Lemma replace_pair_length a b r (s : jsstring) :
  (length (replace_pair a b r s) ≤ length s)%nat.
Proof.
  remember (length s) as n eqn:Hn.
  revert s Hn. induction (lt_wf n) as [n _ IH]. intros s ->.
  destruct s as [|x [|y s]]; [done..|].
  rewrite replace_pair_cons2. destruct (_ && _); cbn [length].
  - specialize (IH (length s) ltac:(simpl; lia) s eq_refl). lia.
  - specialize (IH (length (y :: s)) ltac:(simpl; lia) (y :: s) eq_refl).
    cbn [length] in IH. lia.
Qed.

Lemma replace_pair_nonempty a b r (s : jsstring) :
  s ≠ [] → replace_pair a b r s ≠ [].
Proof.
  destruct s as [|x [|y s]]; [done..|]. intros _.
  rewrite replace_pair_cons2. by destruct (_ && _).
Qed.

Lemma unescapeString_nonempty (s : jsstring) : s ≠ [] → unescapeString s ≠ [].
Proof.
  intros Hs. unfold unescapeString.
  apply replace_pair_nonempty, replace_pair_nonempty, replace_pair_nonempty, Hs.
Qed.

End UnescapeMore.

(** X7. A string without a backslash is its own unescaped form. *)
Theorem unescapeString_without_backslash (s : jsstring) :
  BACKSLASH ∉ s → unescapeString s = s.
Proof.
  intros Hs. unfold unescapeString.
  by do 3 rewrite (replace_pair_absent _ _ _ s) by done.
Qed.

Lemma unescapeString_without_backslash_witness :
  unescapeString (str "hello.world") = str "hello.world".
Proof.
  apply unescapeString_without_backslash. vm_compute.
  intros H. repeat (apply elem_of_cons in H as [H|H]; [discriminate H|]).
  by apply elem_of_nil in H.
Defined.

(** X8. Unescaping only ever removes units: the result is never longer than the
    captured content. *)
Theorem unescapeString_never_longer (s : jsstring) :
  (length (unescapeString s) ≤ length s)%nat.
Proof.
  unfold unescapeString.
  etrans; [apply replace_pair_length|].
  etrans; [apply replace_pair_length|]. apply replace_pair_length.
Qed.

Section ExtractMore.

(** Every group that [exec] reports is a piece of the source. *)
Lemma substring_infix (source : jsstring) a b :
  ∃ l1 l2, source = l1 ++ substring source a b ++ l2.
Proof.
  unfold substring. exists (take a source), (drop (b - a) (drop a source)).
  by rewrite take_drop, take_drop.
Qed.

Lemma exec_infix re (source : jsstring) m re' i (s : jsstring) :
  exec re source = (Some m, re') → m !! i = Some (Some s) →
  ∃ l1 l2, source = l1 ++ s ++ l2.
Proof.
  unfold exec. destruct (match_from _ _ _ _) as [[j y]|]; [|done].
  intros [= <- <-] Hi. rewrite list_lookup_fmap in Hi.
  destruct (_ !! i) as [[[a b]|]|]; try done.
  cbn in Hi. injection Hi as <-. apply substring_infix.
Qed.

Lemma captured_key_lookup (m : MatchArray) (key : jsstring) :
  captured_key m = Some key → ∃ i, m !! i = Some (Some key).
Proof.
  unfold captured_key. destruct (m !! 2%nat) as [[k|]|] eqn:H2.
  - intros [= <-]. eauto.
  - destruct (m !! 1%nat) as [[k|]|] eqn:H1; [|done..]. intros [= <-]. eauto.
  - destruct (m !! 1%nat) as [[k|]|] eqn:H1; [|done..]. intros [= <-]. eauto.
Qed.

(** What holds of every key that the loops of [extractKeys] add holds of
    every key they return. *)
Lemma exec_loop_keys (P : jsstring → Prop) (source : jsstring) :
  (∀ raw l1 l2, source = l1 ++ raw ++ l2 → raw ≠ [] → includes raw LF = false →
     P (unescapeString raw)) →
  ∀ rounds re keys, Forall P keys → Forall P (exec_loop rounds re source keys).1.
Proof.
  intros HP. induction rounds as [|rounds IH]; intros re keys Hkeys; [done|].
  cbn [exec_loop]. destruct (exec re source) as [[m|] re'] eqn:Hex; [|done].
  apply IH. unfold add_match.
  destruct (captured_key m) as [key|] eqn:Hkey; [|done].
  case_bool_decide as Hne; cbn [negb andb]; [done|].
  destruct (includes key LF) eqn:Hlf; cbn [negb]; [done|].
  apply captured_key_lookup in Hkey as [i Hi].
  destruct (exec_infix _ _ _ _ _ _ Hex Hi) as (l1 & l2 & Hsrc).
  apply Forall_forall. intros k [Hin| ->]%Set_add_elem.
  - rewrite Forall_forall in Hkeys. by apply Hkeys.
  - by eapply HP.
Qed.

Lemma extractKeys_with_keys (P : jsstring → Prop) (source : jsstring) :
  (∀ raw l1 l2, source = l1 ++ raw ++ l2 → raw ≠ [] → includes raw LF = false →
     P (unescapeString raw)) →
  ∀ res keys, Forall P keys → Forall P (extractKeys_with res source keys).1.
Proof.
  intros HP. induction res as [|re res IH]; intros keys Hkeys; [done|].
  cbn [extractKeys_with].
  pose proof (exec_loop_keys P source HP (S (length source)) re keys Hkeys) as H1.
  destruct (exec_loop _ re source keys) as [keys' re'].
  specialize (IH keys' H1).
  by destruct (extractKeys_with res source keys') as [keys'' res''].
Qed.

Lemma Set_add_NoDup (k : jsstring) (keys : JsSet) :
  NoDup keys → NoDup (Set_add k keys).
Proof.
  intros Hnd. unfold Set_add. case_bool_decide; [done|].
  apply NoDup_app. split_and!; [done| |apply NoDup_singleton].
  intros x Hx ->%list_elem_of_singleton. done.
Qed.

Lemma add_match_NoDup (keys : JsSet) (m : MatchArray) :
  NoDup keys → NoDup (add_match keys m).
Proof.
  intros Hnd. unfold add_match. destruct (captured_key m); [|done].
  destruct (_ && _); [|done]. by apply Set_add_NoDup.
Qed.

**EXERCISE BRIEF**
Lines holding "etrans" in the material above: report their number and nothing else.

**EXPECTED ANSWER**
2